There is both a fantastic contrast, and close similarities  between the sense of non-space painted by Purpura, in her article “There Are Things Awry Here”, and Dillard. It would seem that Purpura is pacing a strip shopping center, and visiting the physical location, and its temporal history. The highly altered non-space creating the contrast, and the project and stream-of-consciousness of the visitation providing the similarities.

I want to start by saying how interesting it is, that we noted in class how Purpura does not necessarily consider herself an environmental writer. To be fair, this piece is full of history and starts out sounding so critical, that I suppose it could be taken as a social or political commentary. But, I still think that, the first impression from the first read is that this a text with a strong environmental tenor. Even during her discussion of the people and the air force school they lived at, repeated references to the land it happened on, draw us back to a physical and spatial context–an environmental context.

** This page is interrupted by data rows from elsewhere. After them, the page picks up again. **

(** [getZoneValidity] *)
Definition getZoneValidity (now : Z) (z : ZoneSection) : M (Z * Z * bool) :=
  let validFrom := ValidFrom z in
  let validUntil := ValidUntil z in
  if validFrom >? now + MaxCacheZoneValidity Config then
    log LvlWarn "Zone validity starts too much in the future. Drop Zone." ;;
    ret (0, 0, false)
  else if validUntil >? now + MaxCacheZoneValidity Config then
    log LvlWarn "Reduced the validity of the zone in the cache. Validity exceeded upper bound" ;;
    ret (validFrom, now + MaxCacheZoneValidity Config, true)
  else ret (validFrom, validUntil, true).

(** [shouldZoneBeCached] *)
Definition shouldZoneBeCached (z : ZoneSection) : M bool :=
  log LvlInfo "Zone will be cached" ;; ret true.

(** [assertZone] *)
Definition assertZone (now : Z) (z : ZoneSection) (isAuthoritative : bool)
    (tok : Token) : M bool :=
  do r <- getZoneValidity now z;
  let validFrom := fst (fst r) in
  let validUntil := snd (fst r) in
  if snd r then
    (do c <- shouldZoneBeCached z;
     if c then
       negAssertionCache_Add (Z_Context z) (Z_SubjectZone z) isAuthoritative
         {| ncv_section := SecZone z; ncv_validFrom := validFrom;
            ncv_validUntil := validUntil |}
     else ret tt) ;;
    forEach (Z_Content z) (fun v =>
      match v with
      | ZAssertion a => assertAssertion now a isAuthoritative zeroToken ;; ret tt
      | ZShard s => assertShard now s isAuthoritative zeroToken ;; ret tt
      | ZUnsupported _ =>
          log LvlWarn "Not supported type. Expected *ShardSection or *AssertionSection."
      end) ;;
    ret true
  else if validFrom <? now then
    pendingQueries_GetAllAndDelete tok ;;
    ret false
  else ret true.

(** [assert]; the consistency checks read the caches as they are when
    the section arrives. *)
Definition assert (now : Z) (sectionWSSender : sectionWithSigSender)
    (isAuthoritative : bool) : M unit :=
  (match SWS_Section sectionWSSender with
   | SecAssertion section =>
       log LvlInfo "Start processing Assertion" ;;
       do ac <- gets assertionsCache;
       do nc <- gets negAssertionCache;
       if isAssertionConsistent ac nc section then
         log LvlDebug "Assertion is consistent with cached elements." ;;
         do ok <- assertAssertion now section isAuthoritative
                    (SWS_Token sectionWSSender);
         if ok then handleAssertion now section (SWS_Token sectionWSSender)
         else ret tt
       else log LvlDebug "Assertion is inconsistent with cached elements."
   | SecShard section =>
       log LvlInfo "Start processing Shard" ;;
       do ac <- gets assertionsCache;
       do nc <- gets negAssertionCache;
       if isShardConsistent ac nc section then
         log LvlDebug "Shard is consistent with cached elements." ;;
         do ok <- assertShard now section isAuthoritative
                    (SWS_Token sectionWSSender);
         if ok then
           handlePendingQueries now (SecShard section)
             (SWS_Token sectionWSSender)
         else ret tt
       else log LvlDebug "Shard is inconsistent with cached elements."
   | SecZone section =>
       log LvlInfo "Start processing zone" ;;
       do ac <- gets assertionsCache;
       do nc <- gets negAssertionCache;
       if isZoneConsistent ac nc section then
         log LvlDebug "Zone is consistent with cached elements." ;;
         do ok <- assertZone now section isAuthoritative
                    (SWS_Token sectionWSSender);
         if ok then
           handlePendingQueries now (SecZone section)
             (SWS_Token sectionWSSender)
         else ret tt
       else log LvlDebug "Zone is inconsistent with cached elements."
   | SecUnknown _ => log LvlWarn "Unknown message section"
   end) ;;
  log LvlDebug "Finished handling".

(** The first loop of [query]: the assertion cache. The result tells
    whether [query] returned from inside the loop. *)
Fixpoint query_assertions (q : QuerySection) (sender : ConnInfo)
    (zoneAndNames : list zoneAndName) : M bool :=
  match zoneAndNames with
  | [] => ret false
  | zAn :: rest =>
      do r <- assertionsCache_Get (Q_Context q) (zone zAn) (name zAn)
                (Q_Type q) (ContainsOption q ExpiredAssertionsOk);
      if snd r then
        match fst r with
        | [] => panic "index out of range"
        | a0 :: _ =>
            sendQueryAnswer (SecAssertion a0) sender (Q_Token q) ;;
            log LvlDebug "Finished handling query by sending assertion from cache" ;;
            ret true
        end
      else query_assertions q sender rest
  end.
Lemma quiet_fire_puck_drop context s : quiet s (_fire_puck_drop context s).
Proof.
  unfold _fire_puck_drop. case_match; [apply quiet_refl |].
  constructor; simpl; try done.
  - exists [PuckDropDispatched (c_game_id context)]. split; [done |].
    constructor; [by eexists | done].
  - intros [W1 W2 W3 W4]. by constructor.
Qed.

Lemma quiet_api_goal rt cfg env new context gid s :
  quiet s (api_goal rt cfg env new context gid s).
Proof.
  unfold api_goal. case_bool_decide; [apply quiet_refl |].
  set (s1 := cancel_scoreboard_fallback _ s).
  set (s2 := set_suppress_until _ (set_sb_last _ s1)).
  set (s3 := _schedule_event_coalesced _ _ _ _ _ s2).
  apply (quiet_trans _ s1); [apply quiet_cancel_scoreboard_fallback |].
  apply (quiet_trans _ s2); [frame |].
  apply (quiet_trans _ s3); [apply quiet_schedule_event_coalesced | frame].
Qed.

(** ** The session reset *)

Lemma clear_pending_events_reset s : was_reset s (_clear_pending_events s).
Proof.
  rewrite clear_pending_events_eq. constructor; simpl; try done.
  - intros h t. rewrite !lookup_cancel_all. by repeat case_bool_decide.
  - intros e h He. rewrite !lookup_cancel_all. case_bool_decide; [done |].
    rewrite bool_decide_eq_true_2; [done |]. apply elem_of_handles. eauto.
  - intros g h Hg. rewrite !lookup_cancel_all.
    rewrite bool_decide_eq_true_2; [done |]. apply elem_of_handles. eauto.
Qed.

(** Setting the trackers that the reset blocks assign afterwards keeps
    what the reset established. *)
Lemma was_reset_frame s s1 s2 :
  was_reset s s1 ->
  timers s2 = timers s1 -> next_handle s2 = next_handle s1 ->
  pending_event_timers s2 = pending_event_timers s1 ->
  pending_event_payloads s2 = pending_event_payloads s1 ->
  pending_sb_goal_timers s2 = pending_sb_goal_timers s1 ->
  fired_event_ids s2 = fired_event_ids s1 ->
  nhl_api_goal_ids_processed s2 = nhl_api_goal_ids_processed s1 ->
  sb_goal_suppress_until_ts s2 = sb_goal_suppress_until_ts s1 ->
  sb_last_fired_home_away s2 = sb_last_fired_home_away s1 ->
  resets s2 = resets s1 -> emitted s2 = emitted s1 ->
  was_reset s s2.
Proof.
  intros [] E1 E2 E3 E4 E5 E6 E7 E8 E9 E10 E11.
  constructor; rewrite ?E1, ?E2, ?E3, ?E4, ?E5, ?E6, ?E7, ?E8, ?E9, ?E10, ?E11; done.
Qed.

Lemma was_reset_wf s s' : wf s -> was_reset s s' -> wf s'.
Proof.
  intros [W1 W2 W3 W4] R. constructor.
  - intros h t Hl. rewrite (r_next _ _ R). apply (r_old _ _ R) in Hl. eauto.
  - intros e h. by rewrite (r_event_timers _ _ R), lookup_empty.
  - intros g h. by rewrite (r_sb_timers _ _ R), lookup_empty.
  - intros h t e ty Hl Hcb. pose proof (r_old _ _ R _ _ Hl) as Hl0.
    destruct (W4 _ _ _ _ Hl0 Hcb) as [Hreg _].
    rewrite (r_event_cancelled _ _ R _ _ Hreg) in Hl. done.
Qed.

Lemma reset_trackers_reset game_id s : was_reset s (reset_trackers game_id s).
Proof.
  unfold reset_trackers.
  pose proof (clear_pending_events_reset s) as R.
  revert R. generalize (_clear_pending_events s). intros s1 R.
  by apply (was_reset_frame s s1).
Qed.

Lemma dashboard_session_cases env new s :
  dashboard_session env new s = s \/ was_reset s (dashboard_session env new s).
Proof.
  unfold dashboard_session.
  repeat match goal with
         | |- context [if ?c then _ else _] => destruct c
         end; [right | right | by left];
    pose proof (clear_pending_events_reset s) as R;
    revert R; generalize (_clear_pending_events s); intros s1 R;
    by apply (was_reset_frame s s1).
Qed.

(** ** The callbacks as a reset followed by quiet steps *)

Lemma dashboard_callback_after_session rt cfg env new s :
  a_state new <> "unavailable" ->
  quiet (dashboard_session env new s)
    (dashboard_sensor_change_callback rt cfg env new s).
Proof.
  intros Hst. unfold dashboard_sensor_change_callback.
  apply String.eqb_neq in Hst. rewrite Hst.
  set (s1 := dashboard_session env new s).
  destruct (dashboard_side env new s1) as [sd |]; [| apply quiet_refl].
  pose proof (quiet_dashboard_event rt cfg env new sd s1) as Hev.
  destruct (dashboard_event rt cfg env new sd s1) as [s2 scheduled]. simpl in Hev.
  set (s3 := if scheduled then s2 else dashboard_fallback rt cfg env new sd s2).
  assert (quiet s2 s3) as H23.
  { unfold s3. destruct scheduled; [apply quiet_refl | apply quiet_dashboard_fallback]. }
  apply (quiet_trans _ s2); [done |].
  apply (quiet_trans _ s3); [done |].
  eapply quiet_trans; [apply quiet_dashboard_win | apply quiet_dashboard_baseline].
Qed.

Lemma dashboard_callback_unavailable rt cfg env new s :
  a_state new = "unavailable" ->
  dashboard_sensor_change_callback rt cfg env new s = s.
Proof. intros Hst. unfold dashboard_sensor_change_callback. by rewrite Hst. Qed.

Lemma api_session_cases context s :
  api_session context s = s \/ was_reset s (api_session context s).
Proof.
  unfold api_session. case_match; [right | by left]. apply reset_trackers_reset.
Qed.

Lemma api_observe_after_session rt cfg env state new context s :
  quiet (api_session context s) (api_observe rt cfg env state new context s).
Proof.
  unfold api_observe. fold (api_session context s).
  set (s1 := api_session context s).
  set (s2 := if _ : bool then _fire_puck_drop context s1 else s1).
  assert (quiet s1 s2) as H12.
  { unfold s2. case_match; [apply quiet_fire_puck_drop | apply quiet_refl]. }
  set (s3 := set_prev_away _ (set_prev_home _ s2)).
  assert (quiet s2 s3) as H23 by frame.
  set (s4 := match b_goal_event_id new with Some _ => _ | None => _ end).
  assert (quiet s3 s4) as H34.
  { unfold s4. repeat case_match; try apply quiet_refl. apply quiet_api_goal. }
  apply (quiet_trans _ s2); [done |].
  apply (quiet_trans _ s3); [done |].
  apply (quiet_trans _ s4); [done |].
  case_match; [apply quiet_process_nhl_api_win | apply quiet_refl].
Qed.

(** ** Timer firings *)

Lemma coalesced_fire_goal_cases rt cfg now e payload s :
  _coalesced_fire_goal rt cfg now e payload s = Raised \/
  _coalesced_fire_goal rt cfg now e payload s = Ok s \/
  exists ev, _coalesced_fire_goal rt cfg now e payload s =
             Ok (emit (GoalDispatched (ViaCoalesced e) ev) s).
Proof.
  unfold _coalesced_fire_goal.
  destruct (suppressed_by_scoreboard rt now payload s); [by right; left |].
  match goal with
  | |- context [if ?c then _ else _] => destruct c
  end; [right; right; by eexists | by left].
Qed.

Lemma coalesced_fire_callback_spec rt cfg env e ty s :
  let s' := _coalesced_fire_callback rt cfg env e ty s in
  resets s' = resets s /\ next_handle s' = next_handle s /\
  pending_sb_goal_timers s' = pending_sb_goal_timers s /\
  (forall h t, timers s' !! h = Some t -> timers s !! h = Some t) /\
  ((fired_event_ids s' = fired_event_ids s /\ emitted s' = emitted s /\
    pending_event_timers s' = pending_event_timers s /\ timers s' = timers s)
   \/
   (fired_event_ids s' = {[e]} ∪ fired_event_ids s /\
    pending_event_timers s' = delete e (pending_event_timers s) /\
    pending_event_payloads s' !! e = None /\
    (emitted s' = emitted s \/
     exists em, emitted s' = emitted s ++ [em] /\ coalesced_emission e em))).
Proof.
  simpl. unfold _coalesced_fire_callback.
  set (payload := fire_payload rt env e s).
  set (sa := match pending_event_payloads s !! e with
             | Some stored => _
             | None => s
             end).
  assert (Hsa : resets sa = resets s /\ next_handle sa = next_handle s /\
                pending_sb_goal_timers sa = pending_sb_goal_timers s /\
                timers sa = timers s /\ fired_event_ids sa = fired_event_ids s /\
                emitted sa = emitted s /\
                pending_event_timers sa = pending_event_timers s).
  { unfold sa. destruct (pending_event_payloads s !! e); [| done].
    by case_bool_decide. }
  destruct Hsa as (A1 & A2 & A3 & A4 & A5 & A6 & A7).
  set (r := if String.eqb (lower ty) "goal" then _ else _).
  assert (Hr : r = Raised \/ r = Ok sa \/
               exists em, r = Ok (emit em sa) /\ coalesced_emission e em).
  { unfold r. destruct (String.eqb (lower ty) "goal").
    - destruct (coalesced_fire_goal_cases rt cfg (e_now env) e payload sa)
        as [-> | [-> | [ev ->]]]; [by left | by right; left |].
      right; right. eexists. split; [done |]. left. by eexists.
    - destruct (String.eqb (lower ty) "penalty"); [| by right; left].
      right; right. eexists. split; [done |]. right. by eexists. }
  destruct Hr as [-> | Hok].
  - rewrite A1, A2, A3, A4, A5, A6, A7. repeat split; try done. by left.
  - assert (exists s1, r = Ok s1 /\ resets s1 = resets s /\
              next_handle s1 = next_handle s /\
              pending_sb_goal_timers s1 = pending_sb_goal_timers s /\
              timers s1 = timers s /\ fired_event_ids s1 = fired_event_ids s /\
              pending_event_timers s1 = pending_event_timers s /\
              (emitted s1 = emitted s \/
               exists em, emitted s1 = emitted s ++ [em] /\ coalesced_emission e em))
      as (s1 & -> & B1 & B2 & B3 & B4 & B5 & B7 & B6).
    { destruct Hok as [-> | (em & -> & Hem)].
      - exists sa. repeat split; try done. by left.
      - exists (emit em sa). simpl. repeat split; try done.
        right. exists em. by rewrite A6. }
    simpl. rewrite B7.
    destruct (pending_event_timers s !! e) as [h |] eqn:He.
    + rewrite cancel_if_running_eq. simpl. rewrite B1, B2, B3, B4, B5.
      do 3 (split; [done |]). split.
      * intros h' t Hl. by apply lookup_delete_Some in Hl as [_ Hl].
      * right. do 2 (split; [done |]). split; [apply lookup_delete_eq | done].
    + simpl. rewrite B1, B2, B3, B4, B5.
      do 3 (split; [done |]). split; [done |].
      right. split; [done |]. split; [by rewrite delete_id |].
      split; [apply lookup_delete_eq | done].
Qed.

I think that maybe it is this fact that provides the greatest similarity to Dillard. In Dillard’s writing, everything always comes back to the land. Roanoke is set against a backdrop of mountains and creeks and pastureland, and all discussions, even those beginning in the human world or at the atomic level, come back to the physical environment.

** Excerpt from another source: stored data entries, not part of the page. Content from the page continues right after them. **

Lemma empty_summary_kept_witness :
  summaryOf (joinLines ("SUMMARY:" :: "HEALTH_SCORE: 35" :: minimalTable)%string)
  = lit "".
Proof.
  apply (proj1 (empty_summary_kept
                  (joinLines ("SUMMARY:" :: "HEALTH_SCORE: 35" :: minimalTable)%string)
                  [] [NL]
                  (joinLines ("HEALTH_SCORE: 35" :: minimalTable)%string)
                  ltac:(apply findFirst_Some; reflexivity) eq_refl
                  (or_intror
                     (ex_intro _ (lit "HEALTH_SCORE")
                        (ex_intro _ (lit ": 35" ++ NL :: joinLines minimalTable)
                           (conj eq_refl (or_introl eq_refl))))))).
Defined.

(** X20.  The product name falls back on the query when the text has no
    [PRODUCT:], and also when nothing but white space follows the first
    [PRODUCT:] to the end of the text; otherwise it is the value extracted,
    when that is not empty. *)
Theorem productName_fallback (q text : str) :
  (~ Occurs (lit "PRODUCT:") text -> productNameOf q text = q) /\
  (forall pre ws, FirstOccurrence (lit "PRODUCT:") text pre ws ->
                  forallb isWhiteSpace ws = true -> productNameOf q text = q) /\
  (forall v, extractValue text (lit "PRODUCT") = Some v -> v <> [] ->
             productNameOf q text = v) /\
  (forall chunks r, parse q text chunks = Returned r ->
                    productName r = productNameOf q text).
Proof.
  unfold productNameOf. split; [|split; [|split]].
  - intros H. apply (extractValue_None text (lit "PRODUCT")) in H. now rewrite H.
  - intros pre ws Hfirst Hws. rewrite extractValue_eq. unfold afterLiteral.
    rewrite (search_literal_first (lit "PRODUCT" ++ lit ":")
               (fun r => Some (restOfLine (spaces r))) text pre ws
               (restOfLine (spaces ws)) Hfirst eq_refl).
    rewrite <- (app_nil_r ws), (spaces_app ws [] Hws). reflexivity.
  - intros v Hv Hne. rewrite Hv. destruct v; [contradiction | reflexivity].
  - intros chunks r H. now apply parse_Returned in H as [_ ->].
Qed.
(** X7.  A tick that finds no frame (no 2d context, or a video of width 0)
    is no error: it stores a quality with no face, overall 0, face position
    0, lighting 30 and the position-face recommendation, reports it, and
    reports no vitals; the latest vitals stay as they were. *)
Theorem tick_without_frame
    (Math_random : nat -> Q) (Math_sin : Q -> Q) (now : Z) (w : World) :
  let w' := exec (measurementLoop Math_random Math_sin unavailable now) w in
  let q := signalQuality w' in
  faceDetected q = false /\ overall q = 0 /\ facePositionQuality q = 0 /\
  lightingQuality q = 30 /\
  motionStability q
    = Num.round (70 + Math_random (randomCalls w) * 30)%Q /\
  recommendation q
    = Some "Position your face in the center of the frame"%string /\
  count is_onVitalsUpdate (calls w') = count is_onVitalsUpdate (calls w) /\
  count is_onSignalQualityChange (calls w')
    = S (count is_onSignalQualityChange (calls w)) /\
  latestVitals w' = latestVitals w.
Proof.
  cbv zeta.
  destruct (measurementLoop_calls Math_random Math_sin unavailable now w)
    as (tail & Hcalls & Htail).
  rewrite Hcalls.
  rewrite measurementLoop_quality, updateSignalQuality_quality in *.
  cbn [analyzeFrame frame_faceDetected rgbValues] in *.
  cbv zeta in *.
  cbn [faceDetected overall facePositionQuality lightingQuality
       motionStability recommendation] in *.
  destruct Htail as [(-> & _ & Hv) | (v & _ & (_ & _ & Hf) & _)];
    [| discriminate Hf].
  repeat split; try reflexivity; try exact Hv.
  - rewrite app_nil_r, count_app.
    destruct (negb (calibrationComplete w) && negb (frameCount w + 1 <? 3));
      cbn; lia.
  - rewrite app_nil_r, count_app.
    destruct (negb (calibrationComplete w) && negb (frameCount w + 1 <? 3));
      cbn; lia.
Qed.

(** ** Ranges of the scores *)

Section Ranges.

Local Open Scope Q_scope.

Lemma floor_between (a b : Z) (x : Q) :
  inject_Z a <= x -> x < inject_Z b -> (a <= Num.floor x < b)%Z.
Proof.
  intros Hlo Hhi. unfold Num.floor. split.
  - rewrite <- (Qfloor_Z a). apply Qfloor_resp_le, Hlo.
  - rewrite Zlt_Qlt. apply Qle_lt_trans with x; [apply Qfloor_le | exact Hhi].
Qed.

Lemma round_between (a b : Z) (x : Q) :
  inject_Z a - (1 # 2) <= x -> x < inject_Z b + (1 # 2) ->
  (a <= Num.round x <= b)%Z.
Proof.
  intros Hlo Hhi. unfold Num.round.
  destruct (floor_between a (b + 1) (x + (1 # 2))) as [H1 H2].
  - lra.
  - rewrite inject_Z_plus. change (inject_Z 1) with 1. lra.
  - unfold Num.floor in *. lia.
Qed.

(** The lighting score is the flat 30 or lies above 62.5; it never leaves
    [30, 100]. *)
Lemma lightingQuality_range (brightness : option Q) :
  30 <= Estimator.lightingQuality brightness <= 100.
Proof.
  destruct brightness as [b |]; [| rewrite lightingQuality_NaN; lra].
  destruct (Qlt_le_dec 50 b) as [Hlo | Hlo];
    [destruct (Qlt_le_dec b 200) as [Hhi | Hhi] |].
  - rewrite lightingQuality_tent by (split; assumption).
    apply (Qabs_case (b - 125)); intros; lra.
  - rewrite lightingQuality_outside by (right; exact Hhi). lra.
  - rewrite lightingQuality_outside by (left; exact Hlo). lra.
Qed.

(** The test [lightingQuality < 50] succeeds exactly when the brightness
    is outside (50, 200). *)
Lemma lightingQuality_low (b : Q) :
  Num.Qltb (Estimator.lightingQuality (Some b)) 50 = true <->
  b <= 50 \/ 200 <= b.
Proof.
  rewrite Qltb_lt. split.
  - intros H.
    destruct (Qlt_le_dec 50 b) as [Hlo | Hlo]; [| left; exact Hlo].
    destruct (Qlt_le_dec b 200) as [Hhi | Hhi]; [| right; exact Hhi].
    exfalso. rewrite lightingQuality_tent in H by (split; assumption).
    revert H. apply (Qabs_case (b - 125)); intros; lra.
  - intros H. rewrite (lightingQuality_outside b H). reflexivity.
Qed.

End Ranges.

To bring this out to my prior entry, on the writings of Dillard when compared to those of Elizabeth Kolbert, I think this provides a second tenant, or at the least, characteristic , of nature and science writing for the masses. If you’ll recall, the first characteristic I mentioned was a tendency to pan in and out from a broad, universal “zoomed out” view, to a very detailed detailed view, in order to show the interconnectedness of the natural world. I would propose that in this comparison on Dillard and Purpura, we see that this second characteristic is a tendency to be rooted in a sense of space or, more ironically, a discussion of how a place becomes a non-place (as in Pupura).

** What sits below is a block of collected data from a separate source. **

(** * Item inventory service: request handlers over a transactional store

    A shallow embedding of [item_app/models.py], [item_app/database.py] and
    [item_app/main.py].  The handlers are written in a small state-and-exception
    monad whose state is the SQLAlchemy session together with the durable table
    behind it; the store can raise at every call that reaches the database,
    which is decided by an oracle carried in the state.  The columns of the
    table are signed 64-bit integers and text: binding an integer outside
    that range raises before the store is asked.  The logger, the
    templates and the static files take no part in what is proved here, and
    neither does the home page, which only reads. *)

From stdpp Require Import gmap strings list fin_maps pretty sorting.

Set Warnings "-register-all".
Set Default Proof Using "Type".
Open Scope Z_scope.

(** ** Python values

    What [request.json()] returns, and what reaches the keyword arguments of a
    pydantic model.  A float is kept as mantissa and exponent; no handler
    computes with it. *)

Inductive pyval :=
| PNone
| PBool (b : bool)
| PInt (z : Z)
| PFloat (m e : Z)
| PStr (s : string)
| PList (l : list pyval)
| PDict (d : gmap string pyval).

(** ** Exceptions *)

Inductive exn :=
| HTTPException (status_code : Z) (detail : string)
| SQLAlchemyError
| ValidationError
| OtherException.  (* TypeError, JSONDecodeError, OverflowError, ... *)

Module status.
Definition HTTP_200_OK : Z := 200.
Definition HTTP_400_BAD_REQUEST : Z := 400.
Definition HTTP_404_NOT_FOUND : Z := 404.
Definition HTTP_422_UNPROCESSABLE_ENTITY : Z := 422.
Definition HTTP_500_INTERNAL_SERVER_ERROR : Z := 500.
Definition HTTP_503_SERVICE_UNAVAILABLE : Z := 503.
End status.

(** ** models.py

    [Item] is the mapped object: its primary key is [None] until the object
    has been flushed.  [Row] is what the table [items] keeps under a primary
    key: the four other columns. *)

Record Item := mkItem {
  id : option Z;
  name : string;
  description : string;
  price : Z;
  quantity : Z
}.

Record Row := mkRow {
  row_name : string;
  row_description : string;
  row_price : Z;
  row_quantity : Z
}.

Definition row_of (it : Item) : Row :=
  mkRow (name it) (description it) (price it) (quantity it).

Definition load (k : Z) (r : Row) : Item :=
  mkItem (Some k) (row_name r) (row_description r) (row_price r) (row_quantity r).

(** Attribute assignments [db_item.x = v]. *)
Definition set_name (v : string) (it : Item) : Item :=
  mkItem (id it) v (description it) (price it) (quantity it).
Definition set_description (v : string) (it : Item) : Item :=
  mkItem (id it) (name it) v (price it) (quantity it).
Definition set_price (v : Z) (it : Item) : Item :=
  mkItem (id it) (name it) (description it) v (quantity it).
Definition set_quantity (v : Z) (it : Item) : Item :=
  mkItem (id it) (name it) (description it) (price it) v.
Definition set_id (v : option Z) (it : Item) : Item :=
  mkItem v (name it) (description it) (price it) (quantity it).

(** An [Integer] column holds a signed 64-bit value.  Binding a Python
    integer outside that range as a statement parameter raises
    OverflowError. *)
Definition INT64_MIN : Z := - 2 ^ 63.
Definition INT64_MAX : Z := 2 ^ 63 - 1.

Definition in_int64 (z : Z) : Prop := INT64_MIN ≤ z ≤ INT64_MAX.

#[global] Instance in_int64_dec (z : Z) : Decision (in_int64 z).
Proof. unfold in_int64. apply _. Defined.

One thought on “Place and Space and the Environment

  1. I completely agree that Purpura has a distinct focus on the natural world even as she writes about history in a critical sense. Her awareness of the earth and the world around her is striking particularly as she wanders and considers the etymologies of her surroundings. Purpura’s instinct for natural language gives an interesting context to her understanding of how people interact with the environment.